The Provisioner's Guide to Useful Equipment by Dell. A semi-useful in-game book detailing the utility of torches, backpacks, and buckets. Dell runs the provisions shop in Trinsic.

Ribald Encounters by Madden. The book is simply described as "many stories full of suggestive prose."

Ringworld by Larry Niven. A fantasy book suggesting other worlds between Britannia and the heavens. This is a real-world book by a real-world author, published in 1970, although its plot is a bit different than described here.

Ritual Magic by Nicodemus. Description of a ritual involving five mages, a pentagram, and the slaughter of animals. Nicodemus is an in-game NPC.

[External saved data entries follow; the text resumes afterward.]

Lemma header_of_ok outputs base entry e rel :
  mappable outputs base entry -> base <= e <= UINT64_MAX ->
  (rel = true -> Forall (fun o => os_start o + os_memory_size o <= e) (live outputs)) ->
  header_wf (image_header_of outputs base entry e rel) /\ header_ok (image_size outputs) (image_header_of outputs base entry e rel) /\
  is_relocatable (image_header_of outputs base entry e rel) = rel.
Proof.
  intros HM He Hrel. destruct (mappable_entry _ _ _ HM) as (k & o & Hk & _ & Hen).
  destruct HM as [M1 [M2 M2'] M3 M4 _ M6]. pose proof (mapped_live _ _ M3) as ML. pose proof (mapped_sources _ _ ML) as MS.
  pose proof (payload_nonneg _ MS) as Hp. pose proof (live_count outputs) as Hlc. pose proof (lookup_lt_Some _ _ _ Hk) as Hlt.
  destruct (list.Forall_lookup_1 _ _ _ _ ML Hk) as [_ [_ Hb] _ Hft _].
  unfold image_size, SIZE_MAX, UINT64_MAX, is_u64, CVM_KERNEL_HEADER_SIZE, CVM_KERNEL_SEGMENT_SIZE in *.
  assert (is_relocatable (image_header_of outputs base entry e rel) = rel) as Er by (by destruct rel).
  split_and!; [|split|done]; try done.
  - apply image_header_wf; unfold is_u64, image_size, CVM_KERNEL_HEADER_SIZE, CVM_KERNEL_SEGMENT_SIZE; lia.
  - cbn. destruct rel; split_and!; done.
  - cbn. unfold CVM_KERNEL_MAX_SEGMENTS. lia.
  - cbn. unfold CVM_KERNEL_HEADER_SIZE, CVM_KERNEL_SEGMENT_SIZE. split_and!; [done|done|lia].
  - unfold relocatable_ok. rewrite Er. destruct rel; [|done]. cbn. rewrite wrap64_id by (unfold is_u64; lia).
    pose proof (list.Forall_lookup_1 _ _ _ _ (Hrel eq_refl) Hk) as Hoe. cbn in Hoe. unfold UINT64_MAX. lia.
Qed.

The Salty Dog inn register. This inn and tavern in Paws lists seven recent visitors: Addom of Yew, The Avatar, Jalal of Britain, Tim of Yew, Blorn of Vesper, Sir Dupre, and Penelope of Cove. Addom is a traveling merchant who later shows up in Moonglow and plays a role in that city's plot. To my knowledge, Jalal and Penelope never appear in the game, although I think Jalal appears in another register. Tim of Yew is also an unknown (there was a bard named Tim in Ultima V but he'd be long-dead). Blorn is an anti-Gargish racist who we later find in Vesper. The idea that Dupre recently visited a tavern is entirely within his character. The most disturbing entry is that someone is wandering around passing himself off as "The Avatar."

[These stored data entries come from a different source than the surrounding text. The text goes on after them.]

(** What the last steps leave of an output section. *)
Lemma finished_of objects base globals globals' placements laid bss hi (result : list OutputSection) u o out :
  layout_ok objects base laid placements -> Forall2 addressed globals globals' -> laid !! 3%nat = Some bss -> is_u64 hi ->
  commons_within globals' (os_start bss + os_memory_size bss) (os_start bss + hi) ->
  (forall u o, <[3%nat := set_memory_size hi bss]> laid !! u = Some o -> exists out, result !! u = Some out /\ bare out = bare o /\
     ram_size (os_data out) = ram_size (os_data o) /\ (ram_wf (os_data o) -> ram_wf (os_data out)) /\
     forall b, ~ in_field objects placements u b -> ram_byte (os_data out) b = ram_byte (os_data o) b) ->
  laid !! u = Some o -> result !! u = Some out -> finished objects globals' placements u o out.
Proof.
  intros HL HF Hbss Hhi Hcw Hres Ho Hout.
  destruct (set_memory_frame _ _ _ _ bss hi u o HL Hbss Ho) as (o' & H1 & (F1 & F2 & F3) & H3 & H4 & H5 & H6).
  destruct (Hres _ _ H1) as (out' & Hout' & Hbo & R1 & R2 & R3). assert (out' = out) as -> by congruence.
  destruct (bare_fields _ _ Hbo) as (B1 & B2 & B3 & B4 & B5 & _).
  destruct (lk_each _ _ _ _ HL u (initial_outputs !!! u) o) as (_ & _ & Hwf & Hsz); [|done|].
  { apply list_lookup_lookup_total_lt. pose proof (lookup_lt_Some _ _ _ Ho). rewrite (lk_length _ _ _ _ HL) in *. done. }
  split.
  - by rewrite B1, F1.
  - by rewrite B3, F2.
  - by rewrite B4, B5, F3, H3.
  - intros Hu. by rewrite B2, H5.
  - intros Hu. rewrite B1, B2, F1, H6 by done. subst u. assert (bss = o) as -> by congruence. done.
  - split; [apply R2; by rewrite H4|]. by rewrite R1, H4, Hsz, B3, F2.
  - intros b Hin. by rewrite R3, H4.
Qed.

(** The address of the entry symbol. *)
Lemma entry_address objects base globals globals' object_entry placements laid outputs name i a :
  objects_ok objects -> layout_ok objects base laid placements ->
  (forall u o, laid !! u = Some o -> exists o', outputs !! u = Some o' /\ same_frame o o') ->
  table (all_symbols objects) globals object_entry -> Forall2 addressed globals globals' ->
  global_index globals name = Some i -> entry_in_text objects (globals !!! i) = true ->
  resolve objects globals' placements outputs (gd_object_index (globals' !!! i)) (gd_symbol_index (globals' !!! i)) = Some a ->
  global_at globals' name = Some (globals' !!! i) /\
  exists text, laid !! 0%nat = Some text /\ os_start text <= a <= os_start text + os_memory_size text.
Proof.
  intros Hok HL Hsame HT HF Ei Et Es.
  destruct (entry_in_text_spec _ _ _ _ _ Hok HT Ei Et) as (x & Hx & Ho & (E1 & E2 & E3 & E4 & E5) & Hd & Hc & Habs & object & s & Hk & Hs & Hg).
  assert (global_index globals' name = Some i) as Ei' by (by rewrite (addressed_index globals)).
  pose proof (global_at_index _ _ _ Ei') as Hat'. pose proof (addressed_at globals globals' name HF) as Hat. rewrite Hat' in Hat.
  destruct Hat as (g & Hg0 & Hadd). rewrite (global_at_index _ _ _ Ei) in Hg0. injection Hg0 as <-.
  destruct (addressed_same _ _ Hadd) as (_ & A2 & A3 & A4 & _). split; [done|].
  unfold resolve in Es. rewrite A2, A3, E1, E2, E5 in Es. destruct Ho as (Hgl & _ & Hnm).
  rewrite Hgl, Hnm, Hat', A4, Hc in Es. cbn [orb] in Es.
  unfold defined_address in Es. rewrite A2, A3, E1, E2, E5, (proj2 (Z.eqb_neq _ _) Habs) in Es.
  destruct (section_address_in _ _ _ _ _ _ _ Hok HL Hsame Hx Hd Habs Es) as (object' & s' & p & u & out & Hk' & Hs' & Hg' & Hout & Hpl & -> & Hval & _).
  assert (object' = object) as -> by congruence. assert (s' = s) as -> by congruence.
  assert (u = 0%nat) as -> by (unfold goes_to in *; congruence). exists out. split; [done|]. destruct (pd_inside _ _ _ _ _ _ _ Hpl).
  destruct (symbol_of _ _ Hok Hx) as (_ & _ & _ & [_ _ _ Y4 _] & _). unfold is_u64 in Y4. lia.
Qed.

(** When [link_sections] succeeds, every global name has the definition the
    rules select; the sections of the objects lie in the four output sections
    as the layout promises; common symbols lie behind [.bss], aligned and apart
    from each other; every relocation field, but for bytes a later relocation
    overwrites, denotes the address of its symbol plus the addend; all other bytes are
    those of the objects; and the entry lies in [.text]. *)
Lemma link_sections_linked objects entry_option base outputs entry :
  objects_ok objects -> is_u64 base -> link_sections objects entry_option base = Some (outputs, entry) ->
  exists globals placements laid, linked objects base globals placements laid outputs /\
    entry_ok objects entry_option globals placements outputs entry.
Proof.
  intros Hok Hb. unfold link_sections. destruct (length objects =? 0)%nat; [done|].
  destruct (collect_globals objects) as [[globals oe]|] eqn:Ec; [|done]. cbn [mbind option_bind].
  apply collect_globals_table in Ec as [HT _]. pose proof (t_entry _ _ _ HT) as Hoe.
  destruct (match entry_option with Some n => Some n | None => oe end) as [name|] eqn:En; [|done]. cbn [mbind option_bind].
  destruct (global_index globals name) as [i|] eqn:Ei; [|done]. cbn [mbind option_bind].
  destruct (entry_in_text objects (globals !!! i)) eqn:Et; [|done]. cbn [negb].
  destruct (locate_sections objects base initial_outputs) as [[laid placements]|] eqn:El; [|done]. cbn [mbind option_bind].
  apply locate_sections_ok in El as HL; [|done|done].
  destruct (allocate_common_symbols globals laid) as [[globals' outs]|] eqn:Ea; [|done]. cbn [mbind option_bind].
  destruct (allocate_spec _ _ _ _ _ _ _ _ Hok HL HT Ea) as (HF & bss & hi & Hbss & -> & Hhi & Hcw).
  assert (forall u o, laid !! u = Some o -> exists o', <[3%nat := set_memory_size hi bss]> laid !! u = Some o' /\ same_frame o o') as Hsame.
  { intros u o Ho. destruct (set_memory_frame _ _ _ _ bss hi u o HL Hbss Ho) as (o' & H1 & H2 & _). by exists o'. }
  destruct (apply_relocations _ _ _ _) as [result|] eqn:Er; [|done]. cbn [mbind option_bind].
  destruct (relocations_spec _ _ _ _ _ _ _ _ _ Hok HL HT HF Hsame Er) as (Hbare & Hres & Hrel).
  destruct (symbol_address _ _ _ _ _ _ _) as [a|] eqn:Es; [|done]. cbn [mbind option_bind]. intros [= -> ->].
  exists globals', placements, laid. split.
  - split; [by eapply resolution_of|done| | |done].
    + assert (length (bare <$> outputs) = length (bare <$> <[3%nat := set_memory_size hi bss]> laid)) as E by (by rewrite Hbare).
      rewrite !length_fmap, length_insert, (lk_length _ _ _ _ HL) in E. done.
    + intros u o out Ho Hout. by eapply (finished_of objects base globals globals' placements laid bss hi outputs).
  - rewrite (symbol_address_resolve objects globals' placements outputs) in Es;
      [|eapply addressed_sound; [done|by eapply table_sound]|unfold address_fuel; lia].
    pose proof Es as Es'. rewrite (resolve_bare _ _ _ (<[3%nat := set_memory_size hi bss]> laid)) in Es' by done.
    destruct (entry_address _ _ _ _ _ _ _ _ _ _ _ Hok HL Hsame HT HF Ei Et Es') as (Hat & text0 & Ht0 & Hr).
    destruct (set_memory_frame _ _ _ _ bss hi 0%nat text0 HL Hbss Ht0) as (t1 & H1 & _ & _ & _ & H5 & _). rewrite (H5 ltac:(lia)) in H1.
    destruct (Hres _ _ H1) as (text & Htext & Hbt & _). destruct (bare_fields _ _ Hbt) as (B1 & B2 & _).
    exists name, (globals' !!! i), text. rewrite B1, B2. split_and!; [|done..|lia|lia]. rewrite Hoe in En. by destruct entry_option.
Qed.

The Scent of Valor by Wetterson. A treatise on chivalry and duty. Perhaps a reference to Bill Watterson, as a Calvin & Hobbes book appears in Ultima Underworld II, but if so it's rather obscure.

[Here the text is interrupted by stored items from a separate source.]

(** Ending the service of [line] can starve only its target. *)
Lemma end_service r line :
  router_core r -> (forall t, conserved r t) -> 0 <= line < INTERRUPT_EXTERNAL_LINE_COUNT ->
  let r' := set_active (Z.land (active r) (not64 (bit64 line))) r in
  router_core r' /\ forall t, t <> arr_get (routes r) line -> conserved r' t.
Proof.
  intros (Hb & Hone & Hext) Hcons Hl r'.
  assert (forall i, 0 <= i -> Z.testbit (active r') i = Z.testbit (active r) i && negb (line =? i))
    as Hbit.
  { intros i Hi. destruct Hb as (_ & _ & _ & _ & _ & ? & _). apply testbit_clear_bit; line_lia || done. }
  split; [split_and!|].
  - destruct Hb as (? & ? & ? & ? & ? & ? & ?). unfold router_basic, r'. simpl.
    split; [done|]. split_and!; auto with u64.
  - intros l1 l2 H1 H2. rewrite !Hbit, !andb_true_iff by lia. intros [? _] [? _]. by apply Hone.
  - intros i Hi. rewrite Hbit by line_lia. destruct (Hext i Hi) as (? & -> & ?). done.
  - intros t Hne (l & Hd). destruct (Hcons t) as (l' & Hl' & Ha & Hr); [by exists l|].
    exists l'. rewrite Hbit, Ha by lia. split_and!; [lia..| |done].
    destruct (Z.eqb_spec line l'); [by subst|done].
Qed.

Lemma set_targets_core r t p :
  router_core r -> is_u64 p -> router_core (set_targets (arr_set (targets r) t p) r).
Proof.
  intros ((H1 & H2 & H3 & H4 & H5 & H6 & H7) & Ho & He) Hu. split_and!; [|done..].
  unfold router_basic, target_count in *. simpl. rewrite length_arr_set.
  split; [done|]. split_and!; try done. by apply arr_set_Forall.
Qed.

Lemma clear_pending_core r line :
  router_core r -> (forall t, conserved r t) -> 0 <= line < INTERRUPT_EXTERNAL_LINE_COUNT ->
  let r' := set_pending (Z.land (pending r) (not64 (bit64 line))) r in
  router_core r' /\ forall t, conserved r' t.
Proof.
  intros (Hb & Hone & Hext) Hcons Hl r'.
  assert (forall i, 0 <= i -> Z.testbit (pending r') i = Z.testbit (pending r) i && negb (line =? i))
    as Hbit.
  { intros i Hi. destruct Hb as (_ & _ & _ & _ & ? & _). apply testbit_clear_bit; line_lia || done. }
  split; [split_and!; [|done|]|].
  - destruct Hb as (? & ? & ? & ? & ? & ? & ?). unfold router_basic, r'. simpl.
    split; [done|]. split_and!; auto with u64.
  - intros i Hi. rewrite Hbit by line_lia. destruct (Hext i Hi) as (-> & ? & ?). done.
  - intros t (l & Hl0 & Hp & He & Hr). rewrite Hbit in Hp by lia.
    apply andb_true_iff in Hp as [Hp _]. destruct (Hcons t) as (l' & ?); [by exists l|]. by exists l'.
Qed.

Lemma clear_inv r line :
  router_inv r -> 0 <= line -> router_inv (interrupt_router_clear r line).2.
Proof.
  intros Hinv Hl. unfold interrupt_router_clear.
  destruct (Z.leb_spec INTERRUPT_LINE_COUNT line); [done|].
  pose proof (target_u64 r (arr_get (routes r) line) (proj1 Hinv)) as Ht.
  destruct (programmable r) eqn:Hprog.
  - destruct (Z.leb_spec INTERRUPT_EXTERNAL_LINE_COUNT line); [done|].
    pose proof (inv_core r Hinv Hprog) as Hcore. destruct Hinv as [_ (_ & _ & Hcons)]; [done|].
    destruct (clear_pending_core r line Hcore Hcons) as [Hc1 Hcons1]; [line_lia|].
    set (r1 := set_pending _ r) in *. destruct (has_bits (active r1) (bit64 line)).
    + destruct (end_service r1 line Hc1 Hcons1) as [Hc2 Hcons2]; [line_lia|].
      set (r2 := set_active _ r1) in *.
      rewrite (proj2 (Z.ltb_lt _ _)) by apply (route_in_range r line (proj1 Hcore)).
      destruct (interrupt_controller_clear _ line) as [p|] eqn:E; cbn [snd].
      * apply dispatch_restores; [|exact Hcons2]. apply set_targets_core; [done|].
        exact (clear_u64 _ _ _ Ht E).
      * by apply dispatch_restores.
    + by apply core_inv.
  - destruct (_ <? _); [|done].
    destruct (interrupt_controller_clear _ line) as [p|] eqn:E; [|done].
    apply set_targets_inv; [done|]. exact (clear_u64 _ _ _ Ht E).
Qed.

Shoot the Moon by Oswauld. A guidebook on druidic culture.

A Short Treatise on Britannian Society by Clayton. A book that reinforces the idea of a "social order" in Britannian society, one that goes Lord British > Great Council > Winged Gargoyles > Masses of Humanity > Wingless Gargoyles.

The Silence of Chastity by I. M. Munk. A treatise on the Brotherhood of the Rose, which inhabits Empath Abbey. They apparently do not take vows of silence.

Sir Kilroy. A novel about "the rise of a shining white knight, driven to madness by the women in his life."

Spring Planting, Autumn Harvest. Details on agriculture.

Stealing the Wind by Brianna. A discussion of kite-flying.
Stealing the Wind seems to have helped out an NPC, anyway.
Stranger in a Strange Land by Robert Heinlein. Summarized as "the struggles of an individual from another planet who finds difficulty assimilating into his new society and culture." Nelson, head of the Lycaeum, proudly displays a first edition. This is a real-world 1961 book by a real-world author, although in-game it works as a metaphor for the experiences of Lord British or the Avatar.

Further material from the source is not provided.